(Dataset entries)
(** [self.response_delay]: a number below the minimum becomes the minimum. *)
Definition response_delay (config : pydict) : res pyval :=
  match dget_or config (u "meshtastic") (VDict []) with
  | VDict m =>
      let delay :=
        match dget m (u "message_delay") with
        | Some v => v
        | None => dget_none m (u "plugin_response_delay")
        end in
      match delay with
      | VNone => Ok (VFloat (FFin DEFAULT_MESSAGE_DELAY))
      | VInt _ | VBool _ | VFloat (FFin _) =>
          match num_value delay with
          | Some q => if qlt q MINIMUM_MESSAGE_DELAY
                      then Ok (VFloat (FFin MINIMUM_MESSAGE_DELAY)) else Ok delay
          | None => Ok delay
          end
      | VFloat (FInf true) => Ok (VFloat (FFin MINIMUM_MESSAGE_DELAY))
      | VFloat _ => Ok delay
      | _ => Raise TypeError
      end
  | VStr s =>
      if contains s (u "message_delay") || contains s (u "plugin_response_delay")
      then Raise TypeError else Ok (VFloat (FFin DEFAULT_MESSAGE_DELAY))
  | VSeq _ l =>
      if py_in (VStr (u "message_delay")) l || py_in (VStr (u "plugin_response_delay")) l
      then Raise TypeError else Ok (VFloat (FFin DEFAULT_MESSAGE_DELAY))
  | _ => Raise TypeError
  end.

Record plugin := {
  pl_name : pystr; pl_core : bool; pl_type : option pystr; pl_config : pydict;
  pl_channels : list pyval; pl_global_mention : option bool; pl_delay : pyval;
  pl_max_rows : Z }.

(** [BasePlugin.__init__] *)
Definition plugin_init (name : pystr) (is_core : bool) (tier : option pystr) (max_rows : Z)
    (config : option pydict) : res plugin :=
  match config with
  | None =>
      Ok {| pl_name := name; pl_core := is_core;
            pl_type := if is_core then Some (u "core") else None;
            pl_config := [(u "active", VBool false)]; pl_channels := [];
            pl_global_mention := None; pl_delay := VFloat (FFin DEFAULT_MESSAGE_DELAY);
            pl_max_rows := max_rows |}
  | Some config =>
      let tier := if is_core then None else tier in
      let sections := candidate_sections is_core tier in
      let found := configured_section config name sections in
      let cfg := plugin_config config name sections in
      let! mapped := mapped_channels config in
      let channels :=
        match dget cfg (u "channels") with
        | Some (VSeq KList l) => l
        | Some v => [v]
        | None => mapped
        end in
      let! delay := response_delay config in
      Ok {| pl_name := name; pl_core := is_core; pl_type := plugin_type is_core tier found;
            pl_config := cfg; pl_channels := channels;
            pl_global_mention := global_require_mention config (expected_section is_core tier found);
            pl_delay := delay; pl_max_rows := max_rows |}
  end.

Definition get_require_bot_mention (p : plugin) : bool :=
  match dget (pl_config p) CONFIG_KEY_REQUIRE_BOT_MENTION with
  | Some v => truthy v
  | None =>
      match pl_global_mention p with
      | Some b => b
      | None => if pl_core p then DEFAULT_REQUIRE_BOT_MENTION else false
      end
  end.

Definition is_channel_enabled (p : plugin) (channel : pyval) (is_direct_message : bool) : bool :=
  is_direct_message || py_in channel (pl_channels p).

(** [my_id]: the node number of the relay, when it is known. *)
Definition is_direct_message (my_id : option Z) (packet : pydict) : bool :=
  match dget_none packet (u "to") with
  | VNone => false
  | to_id => match my_id with Some n => py_eqb to_id (VInt n) | None => false end
  end.

(** ** Data of the nodes *)

(** [l[-n:]] *)
Definition py_last {A} (n : Z) (l : list A) : list A :=
  if n =? 0 then l
  else if 0 <? n then drop (length l - Z.to_nat n) l
  else drop (Z.to_nat (- n)) l.

Definition as_list (v : pyval) : list pyval := match v with VSeq KList l => l | _ => [v] end.

Definition appended (p : plugin) (old node_data : pyval) : list pyval :=
  py_last (pl_max_rows p) (as_list old ++ as_list node_data).

(** The list [set_node_data] keeps; a dictionary, a string or a scalar is one item. *)
Definition replaced (p : plugin) (node_data : pyval) : list pyval :=
  py_last (pl_max_rows p) (match node_data with VSeq _ l => l | v => [v] end).

Section data.
Context (other_str : pyval → pystr) (dumps : pyval → option pystr) (loads : pystr → option pyval).

(** [err]: the statement fails. *)
Definition get_node_data (err : bool) (p : plugin) (node : pyval) (t : gmap (pystr * pystr) pystr)
    : pyval :=
  get_plugin_data_for_node other_str loads err (pl_name p) node t.
Definition store_node_data (err_read err_write : bool) (p : plugin) (node node_data : pyval)
    (t : gmap (pystr * pystr) pystr) : gmap (pystr * pystr) pystr :=
  store_plugin_data other_str err_write (pl_name p) node
    (dumps (VSeq KList (appended p (get_node_data err_read p node t) node_data))) t.
Definition set_node_data (err : bool) (p : plugin) (node node_data : pyval)
    (t : gmap (pystr * pystr) pystr) : gmap (pystr * pystr) pystr :=
  store_plugin_data other_str err (pl_name p) node (dumps (VSeq KList (replaced p node_data))) t.
Definition delete_node_data (err : bool) (p : plugin) (node : pyval)
    (t : gmap (pystr * pystr) pystr) : gmap (pystr * pystr) pystr :=
  delete_plugin_data other_str err (pl_name p) node t.
End data.

(** [strip_raw]: the value after the mutation in place. *)
Fixpoint strip_raw (v : pyval) : pyval :=
  match v with
  | VDict d =>
      VDict ((fix go (d : pydict) : pydict :=
                match d with
                | [] => []
                | (k, w) :: d => if str_eqb k (u "raw") then go d else (k, strip_raw w) :: go d
                end) d)
  | VSeq KList l =>
      VSeq KList ((fix go (l : list pyval) : list pyval :=
                     match l with [] => [] | w :: l => strip_raw w :: go l end) l)
  | v => v
  end.

(** ** Messages *)

(** What [send_message] queues: an ordinary text, or a structured reply. *)
Inductive plugin_call :=
  | PluginText (text : pystr) (channel : pyval) (destination : option pyval)
  | PluginReply (text : pystr) (channel : pyval) (reply_id destination : pyval).

Definition plugin_description (p : plugin) (text : pystr) : pystr :=
  u "Plugin " ++ pl_name p ++ u ": " ++ take DEFAULT_TEXT_TRUNCATION_LENGTH text ++
  (if (DEFAULT_TEXT_TRUNCATION_LENGTH <? length text)%nat then u "..." else []).

Definition send_message (BROADCAST_NUM : Z) (connected : bool) (p : plugin) (text : pystr)
    (channel : pyval) (destination_id reply_id : option pyval) : option (plugin_call * pystr) :=
  if negb connected then None
  else Some (match reply_id with
             | Some r => PluginReply text channel r (default (VInt BROADCAST_NUM) destination_id)
             | None => PluginText text channel destination_id
             end, plugin_description p text).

* **Work task**: Starting at the line that contains "(** What [send_message]", print every line through the last one of the records, exactly and with nothing else.

* **Answer box**:
(** What [send_message] queues: an ordinary text, or a structured reply. *)
Inductive plugin_call :=
  | PluginText (text : pystr) (channel : pyval) (destination : option pyval)
  | PluginReply (text : pystr) (channel : pyval) (reply_id destination : pyval).

Definition plugin_description (p : plugin) (text : pystr) : pystr :=
  u "Plugin " ++ pl_name p ++ u ": " ++ take DEFAULT_TEXT_TRUNCATION_LENGTH text ++
  (if (DEFAULT_TEXT_TRUNCATION_LENGTH <? length text)%nat then u "..." else []).

Definition send_message (BROADCAST_NUM : Z) (connected : bool) (p : plugin) (text : pystr)
    (channel : pyval) (destination_id reply_id : option pyval) : option (plugin_call * pystr) :=
  if negb connected then None
  else Some (match reply_id with
             | Some r => PluginReply text channel r (default (VInt BROADCAST_NUM) destination_id)
             | None => PluginText text channel destination_id
             end, plugin_description p text).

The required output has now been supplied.